(Saved entries)
(* ===== verification/Throttle.v ===== *)
(** middleware/auth_throttle.py: fixed-window attempt counters in Redis for the
    authentication endpoints. A counter is an integer string; the first attempt
    of a window sets its deadline. *)
From S2P Require Import Prelude Errors Data Effects.
Open Scope Z_scope.

(** * State and operations *)

Record AuthThrottle := mkAuthThrottle {
  login_max_per_ip : Z;
  login_window_sec : Z;
  login_max_per_email : Z;
  signup_max_per_ip : Z;
  signup_window_sec : Z;
}.

Definition default_throttle : AuthThrottle := mkAuthThrottle 20 900 5 3 3600.

Definition _normalize_email (email : string) : string := str_lower (str_strip email).
Definition _normalize_ip (ip : string) : string := str_strip ip.

(** [n = incr(key); if n == 1: expire(key, window)]. *)
Definition count_attempt (key : string) (window : Z) : prog Z :=
  n ← redis (ks_incr key);
  if n =? 1 then (_ ← redis (ks_expire key window); Ret n) else Ret n.

Definition rate_limited {A} (msg : string) : prog A := Throw (AppExc RateLimitError msg).

(** The body every two-counter check shares: both counters are bumped before
    either limit is tested, the e-mail limit first. *)
Definition check_pair (email_key : string) (email_window : Z) (ip_key : string)
    (ip_window email_max ip_max : Z) (email_msg ip_msg : string) : prog unit :=
  email_attempts ← count_attempt email_key email_window;
  ip_attempts ← count_attempt ip_key ip_window;
  if email_max <? email_attempts then rate_limited email_msg
  else if ip_max <? ip_attempts then rate_limited ip_msg
  else Ret tt.

Definition login_email_key (email : string) : string :=
  "auth:throttle:login:email:" +:+ _normalize_email email.
Definition login_ip_key (ip : string) : string :=
  "auth:throttle:login:ip:" +:+ _normalize_ip ip.

Definition check_login_attempt (self : AuthThrottle) (email ip : string) : prog unit :=
  check_pair (login_email_key email) (login_window_sec self)
    (login_ip_key ip) (login_window_sec self)
    (login_max_per_email self) (login_max_per_ip self)
    "Too many login attempts for this account. Try again later."
    "Too many login attempts from this IP address. Try again later.".

(** [int(current)] raises [ValueError] on a value that is no integer. *)
Definition _decrement_if_positive (key : string) : prog unit :=
  current ← redis (ks_get key);
  match current with
  | None => Ret tt
  | Some s =>
      match py_int s with
      | None => Throw (ValueError "invalid literal for int()")
      | Some n => if 0 <? n then (_ ← redis (ks_decr key); Ret tt) else Ret tt
      end
  end.

Definition record_login_success (email ip : string) : prog unit :=
  _ ← _decrement_if_positive (login_email_key email);
  _decrement_if_positive (login_ip_key ip).

Definition check_signup_attempt (self : AuthThrottle) (ip : string) : prog unit :=
  attempts ← count_attempt ("auth:throttle:signup:ip:" +:+ ip) (signup_window_sec self);
  if signup_max_per_ip self <? attempts then
    rate_limited "Too many signup attempts from this IP address. Try again later."
  else Ret tt.

Definition check_verify_attempt (email ip : string) : prog unit :=
  check_pair ("auth:throttle:verify:email:" +:+ email) 900
    ("auth:throttle:verify:ip:" +:+ ip) 900 10 20
    "Too many verification attempts for this email. Please request a new code."
    "Too many verification attempts from this IP address. Try again later.".

Definition check_forgot_password_attempt (email ip : string) : prog unit :=
  check_pair ("auth:throttle:forgot:email:" +:+ email) 3600
    ("auth:throttle:forgot:ip:" +:+ ip) 900 3 10
    "Too many password reset requests for this email. Try again later."
    "Too many password reset requests from this IP address. Try again later.".

Definition reset_email_key (email : string) : string :=
  "auth:throttle:reset:email:" +:+ _normalize_email email.
Definition reset_ip_key (ip : string) : string :=
  "auth:throttle:reset:ip:" +:+ _normalize_ip ip.

Definition check_reset_attempt (email ip : string) : prog unit :=
  check_pair (reset_email_key email) 900 (reset_ip_key ip) 900 10 20
    "Too many reset attempts for this email. Please request a new code."
    "Too many reset attempts from this IP address. Try again later.".

Definition record_reset_success (email ip : string) : prog unit :=
  _ ← _decrement_if_positive (reset_email_key email);
  _decrement_if_positive (reset_ip_key ip).

Definition check_passwordless_send (email ip : string) : prog unit :=
  check_pair ("auth:throttle:passwordless:send:email:" +:+ email) 3600
    ("auth:throttle:passwordless:send:ip:" +:+ ip) 900 5 10
    "Too many login code requests for this email. Try again later."
    "Too many login code requests from this IP address. Try again later.".

Definition check_passwordless_verify (email ip : string) : prog unit :=
  check_pair ("auth:throttle:passwordless:verify:email:" +:+ email) 900
    ("auth:throttle:passwordless:verify:ip:" +:+ ip) 900 10 20
    "Too many login verification attempts for this email. Please request a new code."
    "Too many login verification attempts from this IP address. Try again later.".

Definition check_mfa_send (email ip : string) : prog unit :=
  check_pair ("auth:throttle:mfa:send:email:" +:+ email) 3600
    ("auth:throttle:mfa:send:ip:" +:+ ip) 900 5 10
    "Too many MFA code requests for this email. Try again later."
    "Too many MFA code requests from this IP address. Try again later.".

Definition check_mfa_verify (email ip : string) : prog unit :=
  check_pair ("auth:throttle:mfa:verify:email:" +:+ email) 900
    ("auth:throttle:mfa:verify:ip:" +:+ ip) 900 10 20
    "Too many MFA verification attempts for this email. Please request a new code."
    "Too many MFA verification attempts from this IP address. Try again later.".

- [Brief]:
Exactly as they stand, set down the lines from the top of the data through the line with "(AppExc RateLimitError msg).".

- [Response]:
(* ===== verification/Throttle.v ===== *)
(** middleware/auth_throttle.py: fixed-window attempt counters in Redis for the
    authentication endpoints. A counter is an integer string; the first attempt
    of a window sets its deadline. *)
From S2P Require Import Prelude Errors Data Effects.
Open Scope Z_scope.

(** * State and operations *)

Record AuthThrottle := mkAuthThrottle {
  login_max_per_ip : Z;
  login_window_sec : Z;
  login_max_per_email : Z;
  signup_max_per_ip : Z;
  signup_window_sec : Z;
}.

Definition default_throttle : AuthThrottle := mkAuthThrottle 20 900 5 3 3600.

Definition _normalize_email (email : string) : string := str_lower (str_strip email).
Definition _normalize_ip (ip : string) : string := str_strip ip.

(** [n = incr(key); if n == 1: expire(key, window)]. *)
Definition count_attempt (key : string) (window : Z) : prog Z :=
  n ← redis (ks_incr key);
  if n =? 1 then (_ ← redis (ks_expire key window); Ret n) else Ret n.

Definition rate_limited {A} (msg : string) : prog A := Throw (AppExc RateLimitError msg).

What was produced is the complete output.